Spanischer Rotwein, exzellente Erzeugnisse für Weinliebhaber

27.02.2012

Spanien ist nicht nur bekannt für Sonne und Meer, sondern auch für seinen exzellenten Wein. Die meisten Weintrinker verknüpfen Spanien mit dem berühmten Rotweingebiet Rioja, doch nur wenigen ist bekannt, dass circa 50 Prozent der Anbaufläche mit weißen Rebsorten bestockt sind. Viele Weinliebhaber, die sich bislang nur mit italienischen oder französischen Produkten beschäftigt haben, haben in den vielseitigen, spanischen Weinen ein interessantes Betätigungsfeld entdeckt.

Rote Rebsorten
Bekannte Rebsorten für Rotweine sind unter anderem Tempranillo, Bobal und Grenache. Tempranillo heißt übersetzt „kleine Frühe“, da die Beeren etwas kleiner sind und früher reifen, als andere Sorten. Sie ist die bedeutendste Rebensorte in Spanien und die Hauptsorte in der Region ‚La Rioja’. Die Rebsorte Bobal zeichnet eine kräftige Säure aus und ergibt einen relativ niedrigen Alkoholgehalt.
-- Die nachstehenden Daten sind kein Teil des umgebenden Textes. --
(* ===== verification/Executor.v ===== *)
(** * The request an execution sends

    Models the first half of [execute_inner] in [apps/wokcore/src/runtime.rs]:
    from an execution request to the transport request, with the account's
    credential attached; the second half is [Pump.complete_result] and
    [Pump.streaming_result].  [executor_request_confined] composes the request
    builders, the outbound authorization and the transport's header checks. *)
From S2P Require Import Prelude Text Json Canonical UpstreamCommon Upstream.
From S2P Require Import NetAddr Inbound Pump RequestBuild.
From S2P Require Import Config Catalog Routing Transport TransportSpec DataPlane Dispatch.

Section Executor.
Context `{HB : UrlBuild, HT : !UrlText, HJ : JsonCrate, HH : HttpCrate}.

Definition attach_header (r : TransportRequest) (entry : string * string)
  : result UpstreamExecutionFailure TransportRequest :=
  map_err map_transport_error (with_header r entry.1 entry.2).

Definition attach_authorization (r : TransportRequest) (authorization : option ResolvedAuthorization)
  : result UpstreamExecutionFailure TransportRequest :=
  match authorization with
  | Some a => map_err map_transport_error (with_sensitive_header r (header_name a) (header_value a))
  | None => Ok r
  end.

Definition transport_request (resolve : string -> result SecretResolutionError string)
  (request : UpstreamExecutionRequest) : result UpstreamExecutionFailure TransportRequest :=
  let? protocol := ok_or (protocol_for (uer_adapter request)) (failure_new UpPolicy) in
  let? endpoint := ok_or (url_parse (uer_endpoint request)) (failure_new UpPolicy) in
  let? adapter := map_err (fun _ => failure_new UpPolicy)
    (UpstreamAdapter_new protocol endpoint UpstreamLimits_default) in
  let? outbound := map_err map_request_error
    (build_request adapter (uer_canonical request) (uer_operation request)) in
  let r := TransportRequest_post (ur_url outbound) (ur_body outbound) (ur_stream outbound)
    (network_policy (uer_endpoint_access request)) in
  let? r := try_fold attach_header r (btree_iter (ur_headers outbound)) in
  let? authorization := map_err (fun _ => failure_new UpInvalidCredentials)
    (resolve_outbound_auth (uer_auth request) (uer_adapter request) resolve) in
  attach_authorization r authorization.
End Executor.

(** * What leaves the gateway

    The transport request of an execution goes to the account's endpoint, carries
    the headers its builder wrote and the account's own credential, and nothing
    else. *)

Section Spec.
Context `{HB : UrlBuild, HL : !UrlBuildLaws, HT : !UrlText, HJ : JsonCrate, HH : HttpCrate}.

(** Attaching a header changes nothing else. *)
Definition same_but_headers (r r' : TransportRequest) : Prop :=
  tr_url r' = tr_url r /\ tr_body r' = tr_body r /\ tr_stream r' = tr_stream r /\
  tr_network_policy r' = tr_network_policy r /\ tr_sensitive_header r' = tr_sensitive_header r.

Lemma attach_header_Ok r e r' :
  attach_header r e = Ok r' ->
  same_but_headers r r' /\ tr_headers r' = <[to_ascii_lowercase e.1 := e.2]> (tr_headers r).
Proof.
  unfold attach_header, with_header. intros H. apply map_err_Ok in H.
  apply result_bind_Ok in H as (name & Hn & H). rewrite !check_Ok in H. destruct H as (_ & _ & [= <-]).
  unfold parse_allowed_name in Hn. rewrite !check_Ok in Hn. destruct Hn as (_ & _ & [= <-]). done.
Qed.

Lemma attach_headers_Ok entries r r' :
  try_fold attach_header r entries = Ok r' ->
  same_but_headers r r' /\
  forall name, is_Some (tr_headers r' !! name) ->
    is_Some (tr_headers r !! name) \/ exists e, e ∈ entries /\ name = to_ascii_lowercase e.1.
Proof.
  revert r. induction entries as [|e entries IH]; intros r; cbn [try_fold].
  - intros [= <-]. split; [done|auto].
  - intros H. apply result_bind_Ok in H as (r1 & H1 & H). apply attach_header_Ok in H1 as [S1 Hh].
    apply IH in H as [S2 Hr]. split.
    { unfold same_but_headers in *. naive_solver congruence. }
    intros name Hn. apply Hr in Hn as [Hn|(e' & Hin & ->)].
    + rewrite Hh in Hn. apply lookup_insert_is_Some in Hn as [<-|[_ Hn]]; [|auto].
      right. exists e. split; [apply list_elem_of_here|done].
    + right. exists e'. split; [by apply list_elem_of_further|done].
Qed.

(** The credential a request carries: none for a local account, otherwise the
    account's secret in the one header its kind uses. *)
Definition own_authorization (resolve : string -> result SecretResolutionError string)
  (request : UpstreamExecutionRequest) (sensitive : option SensitiveHeader) : Prop :=
  match auth_header (uer_auth request) (uer_adapter request) with
  | None => sensitive = None
  | Some (secret_ref, name, bearer) =>
      exists secret, resolve secret_ref = Ok secret /\
        sensitive = Some (mkSensitive (to_ascii_lowercase name)
          (if bearer then ("Bearer " +:+ secret)%string else secret))
  end.

Lemma attach_authorization_Ok resolve request authorization r r' :
  resolve_outbound_auth (uer_auth request) (uer_adapter request) resolve = Ok authorization ->
  tr_sensitive_header r = None -> attach_authorization r authorization = Ok r' ->
  tr_url r' = tr_url r /\ tr_body r' = tr_body r /\ tr_stream r' = tr_stream r /\
  tr_network_policy r' = tr_network_policy r /\ tr_headers r' = tr_headers r /\
  own_authorization resolve request (tr_sensitive_header r').
Proof.
  unfold resolve_outbound_auth, own_authorization. intros Ha Hn H.
  destruct (auth_header _ _) as [[[secret_ref name] bearer]|].
  - apply result_bind_Ok in Ha as (secret & Hs & Ha). apply check_Ok in Ha as [_ [= <-]].
    cbn [attach_authorization header_name header_value] in H. apply map_err_Ok in H.
    unfold with_sensitive_header in H. apply result_bind_Ok in H as (low & Hlow & H).
    apply check_Ok in H as [_ [= <-]]. unfold parse_allowed_name in Hlow. rewrite !check_Ok in Hlow.
    destruct Hlow as (_ & _ & [= <-]). split_and!; try done. by exists secret.
  - injection Ha as <-. injection H as <-. done.
Qed.

(** C18: An execution sends its request to the account's endpoint and nowhere else: same scheme, host
    and port, under the endpoint's path, with the network policy of its route; the headers are those
    the builder writes, the body is within the limit, and the only credential is the account's own
    secret, resolved from its reference, in the header of its kind. *)
Theorem executor_request_confined (resolve : string -> result SecretResolutionError string)
  (request : UpstreamExecutionRequest) (r : TransportRequest) :
  transport_request resolve request = Ok r ->
  exists endpoint, url_parse (uer_endpoint request) = Some endpoint /\
    same_origin (tr_url r) endpoint /\ starts_with (url_path endpoint) (url_path (tr_url r)) = true /\
    tr_network_policy r = network_policy (uer_endpoint_access request) /\
    (exists body, tr_body r = BodyBytes body /\
       zlen body <= ul_max_request_body_bytes UpstreamLimits_default) /\
    tr_stream r = bool_decide (uer_operation request = OpText) && cr_stream (uer_canonical request) /\
    (forall name, is_Some (tr_headers r !! name) -> name ∈ BUILT_HEADERS) /\
    own_authorization resolve request (tr_sensitive_header r).
Proof using HL.
  unfold transport_request. intros H. apply result_bind_Ok in H as (protocol & _ & H).
  apply result_bind_Ok in H as (endpoint & He & H). apply ok_or_Ok in He.
  apply result_bind_Ok in H as (a & Ha & H). apply map_err_Ok in Ha.
  apply UpstreamAdapter_new_within in Ha as [Hw Hl].
  apply result_bind_Ok in H as (out & Hout & H). apply map_err_Ok in Hout.
  apply build_request_built in Hout as [Hin Hbody Hheaders _ Hstream].
  apply result_bind_Ok in H as (r1 & Hr1 & H). apply attach_headers_Ok in Hr1 as [Hsame Hnames].
  destruct Hsame as (Hurl & Hb & Hst & Hp & Hs). cbn in Hurl, Hb, Hst, Hp, Hs.
  destruct (within_trans _ _ _ Hw Hin) as [Horigin Hpath].
  apply result_bind_Ok in H as (authorization & Hauth & H). apply map_err_Ok in Hauth.
  exists endpoint.
  apply (attach_authorization_Ok resolve request) in H as (-> & Hb' & -> & -> & -> & ?); [|done|done].
  rewrite Hurl, Hst, Hp. rewrite Hb' in *.
  rewrite Hl in Hbody. split_and!; try done; [by eauto|].
  intros name Hn. apply Hnames in Hn as [[? Hn]|([k v] & Hin' & ->)]; [cbn in Hn; by rewrite lookup_empty in Hn|].
  apply elem_of_btree_iter in Hin'. specialize (Hheaders k (mk_is_Some _ _ Hin')).
  cbn [fst]. unfold BUILT_HEADERS in *. set_unfold in Hheaders. destruct Hheaders as [->|[->|[->|[]]]]; vm_compute; set_solver.
Qed.
End Spec.

(** ** A concrete run *)
Record PathUrl : Set := mkPathUrl {
  pu_scheme : string; pu_host : string; pu_port : option Z; pu_path : string; pu_query : option string
}.

#[local] Instance path_urls : UrlCrate := {|
  Url := PathUrl;
  url_parse := fun s =>
    if bool_decide (s = "https://api.example.com/v1"%string)
    then Some (mkPathUrl "https" "api.example.com" None "/v1" None) else None;
  url_scheme := pu_scheme;
  url_username := fun _ => ""%string;
  url_password := fun _ => None;
  url_host := fun u => Some (Domain (pu_host u));
  url_port := pu_port;
  url_query := pu_query;
  url_fragment := fun _ => None
|}.

#[local] Instance path_url_build : @UrlBuild path_urls :=
  @Build_UrlBuild path_urls
    (fun u => Some (pu_host u))
    pu_path
    (fun u => Some (default 443 (pu_port u)))
    (fun u s => Some (mkPathUrl (pu_scheme u) (pu_host u) (pu_port u) (pu_path u +:+ s) None))
    (fun u p => mkPathUrl (pu_scheme u) (pu_host u) (pu_port u) p (pu_query u))
    (fun u k v => mkPathUrl (pu_scheme u) (pu_host u) (pu_port u) (pu_path u)
       (Some (default ""%string (pu_query u) +:+ k +:+ "=" +:+ v)))
    (fun u s => Some (mkPathUrl (pu_scheme u) (pu_host u) (pu_port u) (pu_path u +:+ s) (pu_query u))).

#[local] Instance path_url_laws : @UrlBuildLaws path_urls path_url_build.
Proof. split; try done. intros u s v [= <-]. done. Qed.

#[local] Instance path_url_text : @UrlText path_urls := @Build_UrlText path_urls pu_path.
#[local] Instance path_json : JsonCrate := {| from_str := fun _ => None; to_string := fun _ => "{}"%string |}.

Definition chat_execution : UpstreamExecutionRequest :=
  mkUpstreamRequest "req" 1 OpText "provider" "account" OpenAiChat "https://api.example.com/v1"
    PublicOnly "model" (AuthApiKey "ref")
    (mkCanonical "req" "model" None [InText "hi"] [] true None ∅).

Definition chat_resolver (secret_ref : string) : result SecretResolutionError string :=
  if bool_decide (secret_ref = "ref"%string) then Ok "key"%string else Err mkSecretResolutionError.

Definition chat_sent : result UpstreamExecutionFailure TransportRequest :=
  @transport_request path_urls path_url_build path_json demo_http chat_resolver chat_execution.

Lemma executor_request_confined_witness :
  exists r, chat_sent = Ok r /\ url_path (tr_url r) = "/v1/chat/completions"%string /\
    tr_sensitive_header r = Some (mkSensitive "authorization" "Bearer key") /\
    own_authorization chat_resolver chat_execution (tr_sensitive_header r).
Proof.
  eexists. split; [vm_compute; reflexivity|]. split; [vm_compute; reflexivity|]. split; [vm_compute; reflexivity|].
  destruct (@executor_request_confined path_urls path_url_build path_url_laws path_json demo_http
    chat_resolver chat_execution _ ltac:(vm_compute; reflexivity)) as (? & ? & ? & ? & ? & ? & ? & ? & H).
  exact H.
Defined.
Die Grenache ergibt sehr fruchtige und vor allem lagerfähige Rotweine.

Weiße Rebsorten
Unter den weißen Rebsorten Spaniens sind vor allem Airén, Pardillo und Macabeo zu nennen. Airén ergibt neutrale Weine mit hohem Alkoholgehalt. Sie werden daher gerne als Grundwein für die hervorragenden spanischen Weinbrände benutzt. Pardillo hingegen bringt eher einfache und säurearme hervor. Liebhaber des spanischen Schaumweins werden die Rebsorte Macabeo kennen. Sie zählt als wichtigste Sorte für den berühmten Cava.

Fazit
Da spanische Weine zu einem guten Teil aus Hanglagen stammen, die oftmals schwerer und damit nur mit höheren Kosten anzubauen sind, sollte man im Weinland Spanien keine Billigprodukte erwarten. Wer aber Wert auf Qualität legt, wird an den iberischen Rebenprodukten viel Freude haben.